> **The problem**: Search the entries for the line containing "Theorem multi_lock_no_deadlock et". Repeat it, then every line after it, exactly through the final line.

> **Records from a data collection**:
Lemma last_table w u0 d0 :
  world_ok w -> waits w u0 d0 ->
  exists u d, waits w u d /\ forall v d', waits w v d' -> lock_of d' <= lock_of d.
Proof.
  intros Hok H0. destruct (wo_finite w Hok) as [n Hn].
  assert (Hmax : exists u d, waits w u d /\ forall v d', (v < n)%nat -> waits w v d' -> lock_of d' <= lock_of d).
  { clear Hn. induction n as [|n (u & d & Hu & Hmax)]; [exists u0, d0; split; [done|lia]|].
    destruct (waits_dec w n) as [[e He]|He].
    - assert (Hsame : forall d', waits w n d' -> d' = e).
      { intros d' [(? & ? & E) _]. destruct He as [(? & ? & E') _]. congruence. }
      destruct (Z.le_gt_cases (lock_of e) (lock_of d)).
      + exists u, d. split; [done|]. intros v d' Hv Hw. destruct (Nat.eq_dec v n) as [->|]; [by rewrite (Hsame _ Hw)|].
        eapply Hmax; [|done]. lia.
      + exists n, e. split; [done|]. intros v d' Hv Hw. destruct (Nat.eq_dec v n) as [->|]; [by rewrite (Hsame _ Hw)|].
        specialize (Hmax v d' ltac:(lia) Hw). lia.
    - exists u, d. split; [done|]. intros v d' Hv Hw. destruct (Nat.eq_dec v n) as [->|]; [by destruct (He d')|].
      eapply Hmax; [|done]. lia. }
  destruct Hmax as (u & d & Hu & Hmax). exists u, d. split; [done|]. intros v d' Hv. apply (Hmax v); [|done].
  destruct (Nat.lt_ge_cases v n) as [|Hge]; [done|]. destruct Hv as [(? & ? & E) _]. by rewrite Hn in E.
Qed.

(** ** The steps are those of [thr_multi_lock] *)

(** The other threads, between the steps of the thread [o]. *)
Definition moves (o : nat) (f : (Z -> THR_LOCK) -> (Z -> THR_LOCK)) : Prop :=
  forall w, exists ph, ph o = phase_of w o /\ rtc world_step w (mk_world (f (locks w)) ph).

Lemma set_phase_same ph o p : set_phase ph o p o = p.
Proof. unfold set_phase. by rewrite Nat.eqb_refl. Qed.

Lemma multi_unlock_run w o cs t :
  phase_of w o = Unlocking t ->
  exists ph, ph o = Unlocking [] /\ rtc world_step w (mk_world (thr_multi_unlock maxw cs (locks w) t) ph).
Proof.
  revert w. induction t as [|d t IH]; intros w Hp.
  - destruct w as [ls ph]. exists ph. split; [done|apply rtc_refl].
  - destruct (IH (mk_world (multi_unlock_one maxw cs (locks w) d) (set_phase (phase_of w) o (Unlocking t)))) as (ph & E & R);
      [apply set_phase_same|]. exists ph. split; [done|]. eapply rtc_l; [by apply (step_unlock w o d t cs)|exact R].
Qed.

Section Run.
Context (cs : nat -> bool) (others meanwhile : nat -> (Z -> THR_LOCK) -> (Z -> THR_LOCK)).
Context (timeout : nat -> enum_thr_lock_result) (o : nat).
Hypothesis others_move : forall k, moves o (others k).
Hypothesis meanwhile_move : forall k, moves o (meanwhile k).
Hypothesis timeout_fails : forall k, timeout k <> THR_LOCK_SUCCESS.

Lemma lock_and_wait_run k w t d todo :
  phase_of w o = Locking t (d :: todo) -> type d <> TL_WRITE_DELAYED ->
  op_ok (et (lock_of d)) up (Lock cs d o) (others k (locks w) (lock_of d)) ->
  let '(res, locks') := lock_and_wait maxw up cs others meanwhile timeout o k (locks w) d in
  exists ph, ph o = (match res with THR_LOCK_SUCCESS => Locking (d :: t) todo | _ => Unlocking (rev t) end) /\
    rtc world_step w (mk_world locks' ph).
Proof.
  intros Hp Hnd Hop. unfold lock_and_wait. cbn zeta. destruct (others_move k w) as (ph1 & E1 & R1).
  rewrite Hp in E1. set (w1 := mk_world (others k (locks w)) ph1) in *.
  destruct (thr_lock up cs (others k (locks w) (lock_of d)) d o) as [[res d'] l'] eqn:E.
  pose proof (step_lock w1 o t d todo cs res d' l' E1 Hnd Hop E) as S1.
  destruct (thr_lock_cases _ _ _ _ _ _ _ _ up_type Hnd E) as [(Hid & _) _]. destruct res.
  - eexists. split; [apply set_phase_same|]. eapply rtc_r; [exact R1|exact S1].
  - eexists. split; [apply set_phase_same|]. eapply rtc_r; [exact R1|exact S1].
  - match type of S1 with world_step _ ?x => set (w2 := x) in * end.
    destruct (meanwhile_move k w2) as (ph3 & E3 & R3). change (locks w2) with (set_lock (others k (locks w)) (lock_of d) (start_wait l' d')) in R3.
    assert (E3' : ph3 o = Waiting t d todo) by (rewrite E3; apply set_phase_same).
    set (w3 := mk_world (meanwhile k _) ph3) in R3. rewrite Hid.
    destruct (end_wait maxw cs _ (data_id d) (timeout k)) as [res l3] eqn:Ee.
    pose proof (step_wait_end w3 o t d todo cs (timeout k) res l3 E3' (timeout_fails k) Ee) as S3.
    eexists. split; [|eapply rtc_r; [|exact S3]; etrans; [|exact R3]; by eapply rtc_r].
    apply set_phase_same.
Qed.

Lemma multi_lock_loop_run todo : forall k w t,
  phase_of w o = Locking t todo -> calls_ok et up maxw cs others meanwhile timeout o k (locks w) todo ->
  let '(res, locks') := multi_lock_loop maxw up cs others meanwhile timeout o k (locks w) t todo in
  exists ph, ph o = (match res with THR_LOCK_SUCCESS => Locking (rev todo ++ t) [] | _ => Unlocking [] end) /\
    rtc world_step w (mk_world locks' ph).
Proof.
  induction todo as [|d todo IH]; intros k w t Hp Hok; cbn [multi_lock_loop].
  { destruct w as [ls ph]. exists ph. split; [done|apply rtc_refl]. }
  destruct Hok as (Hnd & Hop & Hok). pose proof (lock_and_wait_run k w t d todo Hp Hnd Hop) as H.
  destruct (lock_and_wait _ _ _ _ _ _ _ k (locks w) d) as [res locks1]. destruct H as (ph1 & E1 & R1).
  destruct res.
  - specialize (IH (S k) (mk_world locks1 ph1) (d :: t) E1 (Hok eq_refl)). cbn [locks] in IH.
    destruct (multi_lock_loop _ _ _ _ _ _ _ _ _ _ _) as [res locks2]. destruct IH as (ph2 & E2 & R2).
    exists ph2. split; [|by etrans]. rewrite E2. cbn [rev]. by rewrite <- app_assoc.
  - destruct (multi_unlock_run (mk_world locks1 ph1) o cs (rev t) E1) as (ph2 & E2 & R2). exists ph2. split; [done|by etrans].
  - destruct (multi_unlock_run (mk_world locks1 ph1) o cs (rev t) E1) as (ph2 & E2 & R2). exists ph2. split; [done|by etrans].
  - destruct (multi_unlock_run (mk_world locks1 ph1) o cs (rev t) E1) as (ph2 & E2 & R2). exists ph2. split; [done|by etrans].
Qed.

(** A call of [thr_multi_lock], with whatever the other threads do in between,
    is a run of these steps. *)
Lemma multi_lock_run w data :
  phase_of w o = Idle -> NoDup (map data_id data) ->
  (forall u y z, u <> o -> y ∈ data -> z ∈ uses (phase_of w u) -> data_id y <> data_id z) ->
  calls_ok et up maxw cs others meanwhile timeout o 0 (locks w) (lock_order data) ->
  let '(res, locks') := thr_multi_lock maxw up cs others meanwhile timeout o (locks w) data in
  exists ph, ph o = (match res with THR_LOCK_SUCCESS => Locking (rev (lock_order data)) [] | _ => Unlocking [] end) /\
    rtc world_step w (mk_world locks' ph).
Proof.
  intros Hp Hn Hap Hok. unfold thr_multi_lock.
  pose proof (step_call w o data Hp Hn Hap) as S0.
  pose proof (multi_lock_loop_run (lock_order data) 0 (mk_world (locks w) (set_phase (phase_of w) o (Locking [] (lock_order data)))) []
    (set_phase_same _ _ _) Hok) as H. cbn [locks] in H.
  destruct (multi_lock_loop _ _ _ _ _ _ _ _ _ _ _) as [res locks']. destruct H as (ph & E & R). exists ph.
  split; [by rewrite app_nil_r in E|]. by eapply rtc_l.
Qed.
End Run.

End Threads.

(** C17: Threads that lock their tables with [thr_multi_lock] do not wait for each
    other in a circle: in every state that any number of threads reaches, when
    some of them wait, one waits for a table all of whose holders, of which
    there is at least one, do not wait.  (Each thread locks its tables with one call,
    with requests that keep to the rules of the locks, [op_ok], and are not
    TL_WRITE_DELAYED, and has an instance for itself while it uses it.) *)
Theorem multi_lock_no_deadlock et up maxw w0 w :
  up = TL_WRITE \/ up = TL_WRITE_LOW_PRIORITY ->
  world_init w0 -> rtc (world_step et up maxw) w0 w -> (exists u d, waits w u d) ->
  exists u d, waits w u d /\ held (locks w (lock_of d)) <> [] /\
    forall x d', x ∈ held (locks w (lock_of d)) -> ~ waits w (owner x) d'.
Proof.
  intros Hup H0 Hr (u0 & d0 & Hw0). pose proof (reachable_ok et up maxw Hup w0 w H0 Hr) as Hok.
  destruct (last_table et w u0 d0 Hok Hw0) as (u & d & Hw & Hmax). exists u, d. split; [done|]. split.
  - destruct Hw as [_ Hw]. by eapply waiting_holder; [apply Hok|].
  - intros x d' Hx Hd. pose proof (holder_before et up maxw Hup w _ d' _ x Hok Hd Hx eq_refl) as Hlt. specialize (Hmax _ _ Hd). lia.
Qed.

> **Response for this exercise**:
Theorem multi_lock_no_deadlock et up maxw w0 w :
  up = TL_WRITE \/ up = TL_WRITE_LOW_PRIORITY ->
  world_init w0 -> rtc (world_step et up maxw) w0 w -> (exists u d, waits w u d) ->
  exists u d, waits w u d /\ held (locks w (lock_of d)) <> [] /\
    forall x d', x ∈ held (locks w (lock_of d)) -> ~ waits w (owner x) d'.
Proof.
  intros Hup H0 Hr (u0 & d0 & Hw0). pose proof (reachable_ok et up maxw Hup w0 w H0 Hr) as Hok.
  destruct (last_table et w u0 d0 Hok Hw0) as (u & d & Hw & Hmax). exists u, d. split; [done|]. split.
  - destruct Hw as [_ Hw]. by eapply waiting_holder; [apply Hok|].
  - intros x d' Hx Hd. pose proof (holder_before et up maxw Hup w _ d' _ x Hok Hd Hx eq_refl) as Hlt. specialize (Hmax _ _ Hd). lia.
Qed.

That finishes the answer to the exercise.